The most famous case of the Affair …
Years: 1678 - 1678
The most famous case of the Affair of the Poisons is Catherine Deshayes Monvoisin or La Voisin, who implicates a number of important individuals in the French court.
Promiscuous throughout her marriage to her husband, an unsuccessful jeweler named Monvoisin, she had practiced chiromancy and face-reading to retrieve her and her husband's fortunes, and had gradually added the practice of witchcraft, in which she had the help of a renegade priest, Etienne Guibourg, whose part was the celebration of the "black mass", a parody of the Christian Mass.
She practices medicine, especially midwifery, procures abortion, and provides love powders and poisons.
Her chief accomplice is one of her lovers, the magician Lesage, whose real name is Adam Cœuret.
The great ladies of Paris had flocked to La Voisin, who has accumulated enormous wealth from them.
Among her clients are Olympe Mancini, Comtesse de Soissons, who had sought the death of the king's mistress, Louise de La Vallière; and the Comtesse de Gramont ("la belle Hamilton"), among others.
Françoise-Athénaïs, marquise de Montespan, is accused of working with La Voisin to poison Louis XIV and Mademoiselle de Fontanges, a woman who is sleeping with Louis.

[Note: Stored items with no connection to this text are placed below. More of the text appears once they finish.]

Lemma merging snapshots w : draws_identifiers →
  ∃ snapshot w', lift (merge_snapshots snapshots) w = (Ret snapshot, w') ∧ objects w' = objects w.
Proof.
  intros Hf. pose proof (lift_objects (merge_snapshots snapshots) w) as Hl.
  unfold lift, merge_snapshots, bind in *. specialize (Hf (outside w)).
  destruct (fresh_uuid (outside w)) as [[fresh|e] s1]; [|done]. by destruct snapshots; eexists _, _.
Qed.

(** What is left after the collectors answered. *)
Lemma concluding ref (save : option (Live.LiveInventorySnapshot → M S unit)) snapshot model w :
  let m := lift (now <- utc_now ;; validate_snapshot_integrity now model) ;;;
    match save with Some save => lift (save model) | None => ret tt end ;;;
    mark_success ref ;;; mark_completed ref ;;; ret (A := Live.LiveInventorySnapshot) snapshot in
  match m w with
  | (Ret a, w') => a = snapshot ∧ elsewhere ref w w' ∧ ∃ now, objects w' ref =
      Statistics.set_completed_at (Some now)
        (Statistics.set_successful_targets (Statistics.successful_targets (objects w ref) + 1) (objects w ref))
  | (Raise _, w') => objects w' = objects w
  end.
Proof.
  intros m. unfold m, bind at 1.
  pose proof (lift_objects (now <- utc_now ;; validate_snapshot_integrity now model) w) as H1.
  destruct (lift _ w) as [[[]|e] w1]; cbn [snd] in H1; [|done]. unfold bind at 1.
  assert (objects (match save with Some save => lift (save model) | None => ret tt end w1).2 = objects w1) as H2.
  { destruct save; [apply lift_objects|done]. }
  destruct (match save with Some save => lift (save model) | None => ret tt end w1) as [[[]|e] w2];
    cbn [snd] in H2; [|by rewrite H2].
  destruct (on_statistics_object ref
    (λ s, Statistics.set_successful_targets (Statistics.successful_targets s + 1) s) w2) as (E3 & Ho3 & He3).
  erewrite bind_Ret by exact E3. set (w3 := (on_statistics ref _ w2).2) in *.
  destruct (mark_completed_spec ref w3) as (w4 & now & E4 & He4 & Ho4).
  erewrite bind_Ret by exact E4. cbn [ret]. split; [done|].
  rewrite H1 in H2. split.
  - intros k Hk. rewrite He4, He3 by done. by rewrite H2.
  - exists now. by rewrite Ho4, Ho3, H2.
Qed.
(** ** Trends ([trends.py]) *)

Definition steps (series : list float) : list float :=
  match series with [] => [] | _ :: rest => zip_with (λ a b, Qabs (b - a)) series rest end.

Definition classify_trend (series : list float) : string :=
  match series, last series with
  | baseline :: _ :: _, Some latest =>
      let delta := (latest - baseline)%Q in
      let avg := average series in
      if Qeq_bool avg 0 then "stable"
      else if float_gt (sum_floats (steps series) / inject_Z (Z.max (count_items series - 1) 1))%Q
                (float_max ((1 # 10) * Qabs avg)%Q 2) then "volatile"
      else if Qle_bool (Qabs delta) (float_max 1 (Qabs avg * (3 # 100))%Q) then "stable"
      else if float_gt delta 0 then "increasing"
      else "decreasing"
  | _, _ => "stable"
  end.

Definition calculate_finding_evolution (total_findings resolved_findings : Z) : float :=
  if total_findings <=? 0 then 0%Q
  else round_digits 3 (inject_Z resolved_findings / inject_Z total_findings)%Q.

(** ** Forecasts ([forecasting.py], [regression.py], [scoring.py]) *)

Definition slice {A} (i j : nat) (l : list A) : list A := take (j - i) (drop i l).

Definition moving_average (series : list float) (window : Z) : list float :=
  let window := Z.to_nat (if window <=? 0 then 1 else window) in
  map (λ index, let start := (index + 1 - window)%nat in average (slice start (index + 1)%nat series))
    (seq 0 (length series)).

Definition offsets (horizon : Z) : list float :=
  map (λ k, inject_Z (Z.of_nat k)) (seq 1 (Z.to_nat horizon)).

Definition linear_projection (series : list float) (horizon : Z) : list float :=
  match series, last series with
  | first :: _ :: _, Some final =>
      let slope := ((final - first) / inject_Z (Z.max (count_items series - 1) 1))%Q in
      map (λ offset, (final + slope * offset)%Q) (offsets horizon)
  | _, _ => series
  end.

Definition trend_projection (series : list float) (horizon : Z) : list float :=
  match rev series with
  | final :: prior :: _ => map (λ offset, (final + (final - prior) * offset)%Q) (offsets horizon)
  | _ => series
  end.

Definition fit_linear_regression (x_values y_values : list float) : float * float :=
  if negb (length x_values =? length y_values)%nat then (0, 0)%Q
  else
    match x_values, y_values with
    | [], _ | _, [] => (0, 0)%Q
    | [_], y :: _ => (0%Q, y)
    | _, _ =>
        let x_mean := average x_values in
        let y_mean := average y_values in
        let numerator := sum_floats (zip_with (λ x y, ((x - x_mean) * (y - y_mean))%Q) x_values y_values) in
        let denominator := sum_floats (map (λ x, ((x - x_mean) * (x - x_mean))%Q) x_values) in
        if Qeq_bool denominator 0 then (0%Q, y_mean)
        else let slope := (numerator / denominator)%Q in (slope, (y_mean - slope * x_mean)%Q)
    end.

Definition score_risk (value : number) : float := round_digits 3 (to_float value).

(** ** Aggregation ([aggregation.py]) *)

Definition started_before (a b : HistoricalRunEntry) : Prop :=
  HistoricalRun.started_at a <= HistoricalRun.started_at b.
#[export] Instance started_before_dec : RelDecision started_before.
Proof. intros a b. unfold started_before. apply _. Defined.

(** [_bucket_end] and [_period_label]. *)
Definition bucket_end (value : datetime) (g : AggregationGranularity) : datetime :=
  match g with
  | WEEKLY => value + Calendar.timedelta_days 6
  | MONTHLY => Calendar.replace_day 28 value + Calendar.timedelta_days 4
  | QUARTERLY =>
      let quarter_end := (Calendar.month value - 1) / 3 * 3 + 3 in
      Calendar.replace_month_day quarter_end 28 value + Calendar.timedelta_days 4
  | YEARLY => Calendar.replace_month_day 12 31 value
  | DAILY | CUSTOM => value
  end.

Definition period_label (value : datetime) (g : AggregationGranularity) : string :=
  match g with
  | WEEKLY => Calendar.year_week value
  | MONTHLY => Calendar.year_month value
  | QUARTERLY => Calendar.year_text value +:+ "-Q%q"
  | YEARLY => Calendar.year_text value
  | DAILY | CUSTOM => Calendar.year_month_day value
  end.
Definition build_findings_section (c : ReportContext) (s : ReportStatistics) : ReportSection := {|
  section_type := Sections.FINDINGS; section_title := "section.findings";
  section_data := [
    ("findings", from_option (λ r, rows_of (finding_row (cached_identity r)) (placed (cached_findings r)))
                   (VTuple []) (Context_.comparison_result c));
    ("critical_findings", VInt (Figures.critical_findings s));
    ("major_findings", VInt (Figures.major_findings s)); ("minor_findings", VInt (Figures.minor_findings s))] |}.

Definition difference_row (d : Comparison.Difference) : mapping := [
  ("difference_type", VStr (value (difference_type d))); ("subject_type", VStr (subject_type d));
  ("subject_id", VStr (subject_id d)); ("field_name", vopt (field_name d));
  ("expected", of_json (expected d)); ("observed", of_json (observed d));
  ("description", vopt (description d)); ("key", VStr (Comparison.key d))].

Definition build_discrepancies_section (c : ReportContext) (s : ReportStatistics) : ReportSection := {|
  section_type := Sections.DISCREPANCIES; section_title := "section.discrepancies";
  section_data := [
    ("differences", rows_of difference_row (from_option cached_differences [] (Context_.comparison_result c)));
    ("missing_devices", VInt (Figures.missing_devices s)); ("extra_devices", VInt (Figures.extra_devices s));
    ("changed_devices", VInt (Figures.changed_devices s));
    ("interface_changes", VInt (Figures.interface_changes s)); ("vlan_changes", VInt (Figures.vlan_changes s));
    ("configuration_changes", VInt (Figures.configuration_changes s))] |}.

Although La Voisin never admits to working with Montespan, many other people claim she had worked with La Voisin but there is no sufficient evidence of this and many of the confessor's stories are inconsistent.
Also involved in the scandal is Eustache Dauger de Cavoye, the eldest living son of a prominent noble family.
De Cavoye had been disinherited by his family when, in an act of debauchery, he chose to celebrate Good Friday with a black mass.
Upon being disinherited he had opened a lucrative trade in "inheritance powders" and aphrodisiacs.
He mysteriously disappears after the abrupt ending to Louis's official investigation in 1678.